When exit polls asked Hispanics to identify their political ideology two years ago, 32% said conservatives, 43% said moderates and 25% said liberals. This closely mirrors how independent voters view themselves ideologically (32-50-18), while it is clearly at odds with how Democrats portray their ideology: 10% conservative, 43% moderate, 46% liberal.

Those views offer big inroads for Republicans with this fastest-growing bloc of voters, whose political views are increasingly shaped by economic conditions, Winston said.

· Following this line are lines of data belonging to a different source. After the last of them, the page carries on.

Lemma Linked_step v ic call st :
  Inv v st → Linked st →
  admissible v ic call st → fresh_ids ic call st →
  Linked (canister v ic call st).2.
Proof.
  intros HI HL Hadm Hfresh. destruct call; simpl; try done.
  - pose proof (users_step v ic (CreateUser payload) st) as Hmono. simpl in Hmono.
    destruct (createUser v ic payload st) as [r st'] eqn:E; simpl in *.
    apply createUser_inv in E as [(e & -> & ->)|(u & -> & Hnew & Hid & _ & ->)]; [done|].
    simpl in Hmono. split; simpl.
    + intros p u'. rewrite lookup_insert. case_decide; intros; simplify_eq/=; [done|].
      by eapply linked_user_key.
    + by eapply linked_event_key.
    + by eapply linked_transaction_key.
    + intros k e He. destruct (linked_event_owner _ HL _ _ He) as (u' & ? & ?). eauto.
    + by eapply linked_ticket_event.
    + intros k x Hx.
      destruct (linked_transaction_ticket _ HL _ _ Hx)
        as (t & ? & ? & (u1 & ? & ?) & Hm).
      exists t. split_and!; eauto.
      destruct Hm as [?|(? & ? & s & u2 & ? & ? & ? & ?)]; [by left|right].
      split_and!; try done. exists s, u2. eauto.
    + by eapply linked_holder_transaction.
  - destruct (createEvent v ic payload st) as [[newEvent|e] st'] eqn:E; simpl;
      [|apply createEvent_inv in E as [(? & ? & ->)|(? & ? & _)]; done].
    apply createEvent_Ok in E as ((user & Hu & Hr) & -> & ->). simpl in *.
    split; simpl.
    + by eapply linked_user_key.
    + intros k e. rewrite lookup_insert. case_decide; intros; simplify_eq/=; [done|].
      by eapply linked_event_key.
    + by eapply linked_transaction_key.
    + intros k e. rewrite lookup_insert. case_decide; intros; simplify_eq/=; [eauto|].
      by eapply linked_event_owner.
    + intros k t Ht. destruct (linked_ticket_event _ HL _ _ Ht) as (e & He & ?).
      exists e. split; [|done]. rewrite lookup_insert_ne; [done|congruence].
    + by eapply linked_transaction_ticket.
    + by eapply linked_holder_transaction.
  - destruct (createTickets v ic quantity payload st) as [[newTickets|e] st'] eqn:E; simpl;
      [|apply createTickets_inv in E as [(? & ? & ->)|(? & _)]; done].
    apply createTickets_Ok in E as (_ & (event & He & Hown) & -> & ->).
    destruct Hadm as [Hnew _].
    assert (∀ k t, tickets st !! k = Some t →
            insertAll ic payload (uuids ic 0 (N.to_nat quantity)) (tickets st) !! k
            = Some t) as Hold.
    { intros k t Ht. rewrite insertAll_lookup. case_decide as Hin; [|done].
      apply elem_of_uuids in Hin as (j & Hj & ->). rewrite Hnew in Ht by lia. done. }
    split; simpl.
    + by eapply linked_user_key.
    + by eapply linked_event_key.
    + by eapply linked_transaction_key.
    + by eapply linked_event_owner.
    + intros k t. rewrite insertAll_lookup. case_decide; intros; simplify_eq/=; [eauto|].
      by eapply linked_ticket_event.
    + intros k x Hx.
      destruct (linked_transaction_ticket _ HL _ _ Hx) as (t & Ht & ?). eauto.
    + intros k t p. rewrite insertAll_lookup. case_decide; intros; simplify_eq/=.
      by eapply linked_holder_transaction.
  - destruct (buyTicket v ic payload st) as [[tx|e] st'] eqn:E; simpl;
      [|apply buyTicket_inv in E as [(? & ? & ->)|(? & ? & ? & _ & _ & _ & _ & _ & ? & _)];
        done].
    pose proof E as E'. apply buyTicket_Ok in E' as (t & Ht & Hprice & Htx).
    apply buyTicket_inv in E
      as [(e & ? & _)|(u & t0 & tx0 & Hu & Hb & Ht0 & _ & _ & ? & _ & ->)]; [done|].
    simplify_eq/=. rewrite (inv_ticket_key _ _ HI _ _ Ht0).
    eapply (Linked_sold v st t0 _ (caller ic) (time ic)
              (Transaction.mk (uuidv4 ic 0) "buy" (TransactionPayload.pay payload)
                 (TransactionPayload.ticketId payload) None (caller ic)
                 (Ticket.organizerId t0) (time ic) (time ic)));
      eauto using buyer_participant.
  - destruct (transferTicket v ic ticketId participantId st) as [[tx|e] st'] eqn:E; simpl;
      [|apply transferTicket_inv in E
          as [(? & ? & ->)|(? & ? & ? & ? & _ & _ & _ & _ & _ & _ & _ & ? & _)]; done].
    pose proof E as E'. apply transferTicket_Ok in E' as (t & Ht & Htx).
    apply transferTicket_inv in E
      as [(e & ? & _)|(s & u & t0 & tx0 & Hs & Hbs & Hu & Hbu & Hne & Ht0 & _ & ? & _ & ->)];
      [done|].
    simplify_eq/=. pose proof (inv_ticket_key _ _ HI _ _ Ht0) as Hid. subst ticketId.
    eapply (Linked_sold v st t0 _ participantId (time ic)
              (Transaction.mk (uuidv4 ic 0) "transfer" 0 (Ticket.id t0) (Some (caller ic))
                 participantId (Ticket.organizerId t0) (time ic) (time ic)));
      eauto using buyer_participant.
    right. split_and!; try done. exists (caller ic), s.
    split_and!; eauto using buyer_participant.
Qed.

Democrats’ lead among Hispanic voters narrower than 2018, Post-Ipsos poll finds

In the last four midterm elections that overturned House majorities — 1994, 2006, 2010 and 2018 — independents have sided with the winning party by more than 12 percentage points in each contest.

“If history is any good predictor, it is the independents, not the two bases, that will determine which party emerges victorious on Nov. 8,” Winston wrote.

And if these independents who decide these races have similar views to Thau’s focus groups, the Democratic candidates have a chance to stand out on their own. These voters “divorce” their view of Biden towards the midterm candidates and instead scrutinize everyone closely, with their somewhat idiosyncratic measuring sticks.

“Biden is not what they think when it comes to voting. They don’t think about him and try to punish Democrats or punish Biden because of what’s happening in the country,” Thau said. “They look at the candidates for this office and who is the best.”